**Exercise directions**
From the data below, set down exactly the lines between the one holding "(** At most one report is begun. *)" and the one holding "induction 1 as", inclusive, and no others.

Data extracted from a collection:

──────────

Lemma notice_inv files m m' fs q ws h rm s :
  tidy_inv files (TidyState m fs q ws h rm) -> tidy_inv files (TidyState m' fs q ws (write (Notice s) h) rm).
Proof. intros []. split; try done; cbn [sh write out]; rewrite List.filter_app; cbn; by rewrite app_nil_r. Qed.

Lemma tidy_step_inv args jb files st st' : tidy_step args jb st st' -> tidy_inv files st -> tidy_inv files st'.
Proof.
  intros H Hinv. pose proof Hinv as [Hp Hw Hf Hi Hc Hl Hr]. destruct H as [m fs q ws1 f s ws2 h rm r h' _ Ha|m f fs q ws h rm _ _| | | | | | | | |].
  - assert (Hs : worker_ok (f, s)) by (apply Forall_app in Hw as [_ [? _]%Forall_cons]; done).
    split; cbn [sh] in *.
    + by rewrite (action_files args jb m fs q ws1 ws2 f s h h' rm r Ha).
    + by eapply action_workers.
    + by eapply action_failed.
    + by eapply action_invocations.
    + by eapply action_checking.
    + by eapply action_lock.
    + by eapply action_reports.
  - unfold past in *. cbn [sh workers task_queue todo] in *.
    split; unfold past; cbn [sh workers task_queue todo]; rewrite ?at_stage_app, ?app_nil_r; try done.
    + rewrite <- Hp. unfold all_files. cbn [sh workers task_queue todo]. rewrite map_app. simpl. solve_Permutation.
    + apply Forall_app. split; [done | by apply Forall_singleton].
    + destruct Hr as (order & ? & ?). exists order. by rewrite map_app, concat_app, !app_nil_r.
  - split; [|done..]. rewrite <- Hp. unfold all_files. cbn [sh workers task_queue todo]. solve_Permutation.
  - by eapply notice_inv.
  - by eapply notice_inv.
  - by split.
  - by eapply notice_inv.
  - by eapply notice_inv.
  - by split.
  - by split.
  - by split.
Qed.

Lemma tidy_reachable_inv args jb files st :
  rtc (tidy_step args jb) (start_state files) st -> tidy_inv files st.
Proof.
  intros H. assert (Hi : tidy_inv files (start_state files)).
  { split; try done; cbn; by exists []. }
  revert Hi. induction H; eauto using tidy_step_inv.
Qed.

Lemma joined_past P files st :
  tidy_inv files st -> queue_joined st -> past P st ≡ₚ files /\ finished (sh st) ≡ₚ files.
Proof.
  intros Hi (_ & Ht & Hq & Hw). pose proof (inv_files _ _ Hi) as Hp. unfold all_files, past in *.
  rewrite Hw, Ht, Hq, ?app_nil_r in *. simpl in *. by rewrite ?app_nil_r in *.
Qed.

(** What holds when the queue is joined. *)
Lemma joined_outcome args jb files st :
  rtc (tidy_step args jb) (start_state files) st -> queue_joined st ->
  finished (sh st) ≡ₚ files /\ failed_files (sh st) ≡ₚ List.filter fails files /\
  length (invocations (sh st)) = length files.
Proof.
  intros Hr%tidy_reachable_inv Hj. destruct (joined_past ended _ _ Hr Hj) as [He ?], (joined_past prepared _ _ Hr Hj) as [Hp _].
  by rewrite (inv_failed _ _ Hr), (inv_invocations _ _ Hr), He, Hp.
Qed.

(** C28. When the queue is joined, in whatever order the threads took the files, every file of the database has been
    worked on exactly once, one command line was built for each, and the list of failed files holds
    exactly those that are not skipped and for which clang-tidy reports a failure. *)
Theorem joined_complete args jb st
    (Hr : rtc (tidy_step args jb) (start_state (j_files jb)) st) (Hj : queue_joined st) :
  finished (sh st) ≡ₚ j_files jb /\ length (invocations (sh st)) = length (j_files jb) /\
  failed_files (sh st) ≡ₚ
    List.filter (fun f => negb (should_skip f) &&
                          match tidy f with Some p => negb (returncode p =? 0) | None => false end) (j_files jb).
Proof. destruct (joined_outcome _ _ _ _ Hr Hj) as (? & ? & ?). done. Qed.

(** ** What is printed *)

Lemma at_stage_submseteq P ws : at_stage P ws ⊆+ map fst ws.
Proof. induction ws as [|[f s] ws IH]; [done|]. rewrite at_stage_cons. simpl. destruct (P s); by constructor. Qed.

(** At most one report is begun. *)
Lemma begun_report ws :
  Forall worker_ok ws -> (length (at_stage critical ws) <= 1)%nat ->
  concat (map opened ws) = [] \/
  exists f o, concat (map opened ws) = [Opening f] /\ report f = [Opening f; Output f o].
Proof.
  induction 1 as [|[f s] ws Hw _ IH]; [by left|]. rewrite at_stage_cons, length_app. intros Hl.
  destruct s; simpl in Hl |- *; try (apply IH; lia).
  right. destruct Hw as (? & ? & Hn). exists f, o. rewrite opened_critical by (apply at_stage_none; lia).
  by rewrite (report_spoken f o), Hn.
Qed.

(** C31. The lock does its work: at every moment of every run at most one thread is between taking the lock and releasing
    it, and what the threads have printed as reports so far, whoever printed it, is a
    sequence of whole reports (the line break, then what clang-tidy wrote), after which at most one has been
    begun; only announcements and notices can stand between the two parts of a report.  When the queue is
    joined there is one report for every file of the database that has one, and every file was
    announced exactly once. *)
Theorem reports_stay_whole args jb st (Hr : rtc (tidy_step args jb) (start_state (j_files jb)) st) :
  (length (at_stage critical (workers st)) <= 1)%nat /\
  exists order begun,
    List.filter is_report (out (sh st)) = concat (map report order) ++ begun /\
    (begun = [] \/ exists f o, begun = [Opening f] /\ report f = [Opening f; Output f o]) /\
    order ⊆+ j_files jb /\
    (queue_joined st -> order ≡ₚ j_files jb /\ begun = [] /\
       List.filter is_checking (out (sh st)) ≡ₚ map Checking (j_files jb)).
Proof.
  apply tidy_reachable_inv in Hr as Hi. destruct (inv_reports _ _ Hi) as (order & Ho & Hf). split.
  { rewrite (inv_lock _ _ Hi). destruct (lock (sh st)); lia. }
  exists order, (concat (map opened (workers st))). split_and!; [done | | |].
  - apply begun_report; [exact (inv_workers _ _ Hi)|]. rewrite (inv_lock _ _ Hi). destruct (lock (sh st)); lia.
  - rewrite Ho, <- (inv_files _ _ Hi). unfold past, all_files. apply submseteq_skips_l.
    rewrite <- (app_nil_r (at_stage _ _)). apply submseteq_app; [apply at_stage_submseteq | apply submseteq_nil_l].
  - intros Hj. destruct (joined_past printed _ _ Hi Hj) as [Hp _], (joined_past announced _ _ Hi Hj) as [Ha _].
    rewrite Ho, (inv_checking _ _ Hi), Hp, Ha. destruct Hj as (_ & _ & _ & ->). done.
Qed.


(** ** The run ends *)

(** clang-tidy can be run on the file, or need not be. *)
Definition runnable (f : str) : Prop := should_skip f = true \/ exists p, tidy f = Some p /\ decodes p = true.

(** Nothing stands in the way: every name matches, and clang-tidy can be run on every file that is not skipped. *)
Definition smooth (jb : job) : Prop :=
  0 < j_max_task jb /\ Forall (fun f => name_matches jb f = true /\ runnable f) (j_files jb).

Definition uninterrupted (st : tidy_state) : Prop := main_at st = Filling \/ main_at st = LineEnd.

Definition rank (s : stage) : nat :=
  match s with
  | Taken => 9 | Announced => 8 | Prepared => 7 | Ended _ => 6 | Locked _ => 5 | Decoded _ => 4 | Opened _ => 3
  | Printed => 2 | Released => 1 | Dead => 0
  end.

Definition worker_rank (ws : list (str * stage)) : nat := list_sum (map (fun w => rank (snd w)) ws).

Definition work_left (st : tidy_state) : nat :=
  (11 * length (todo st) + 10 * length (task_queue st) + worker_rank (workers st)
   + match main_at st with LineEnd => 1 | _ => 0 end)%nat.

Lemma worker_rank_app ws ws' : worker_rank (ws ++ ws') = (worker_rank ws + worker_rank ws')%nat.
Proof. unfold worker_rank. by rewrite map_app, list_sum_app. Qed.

──────────

**Output of the exercise**
(** At most one report is begun. *)
Lemma begun_report ws :
  Forall worker_ok ws -> (length (at_stage critical ws) <= 1)%nat ->
  concat (map opened ws) = [] \/
  exists f o, concat (map opened ws) = [Opening f] /\ report f = [Opening f; Output f o].
Proof.
  induction 1 as [|[f s] ws Hw _ IH]; [by left|]. rewrite at_stage_cons, length_app. intros Hl.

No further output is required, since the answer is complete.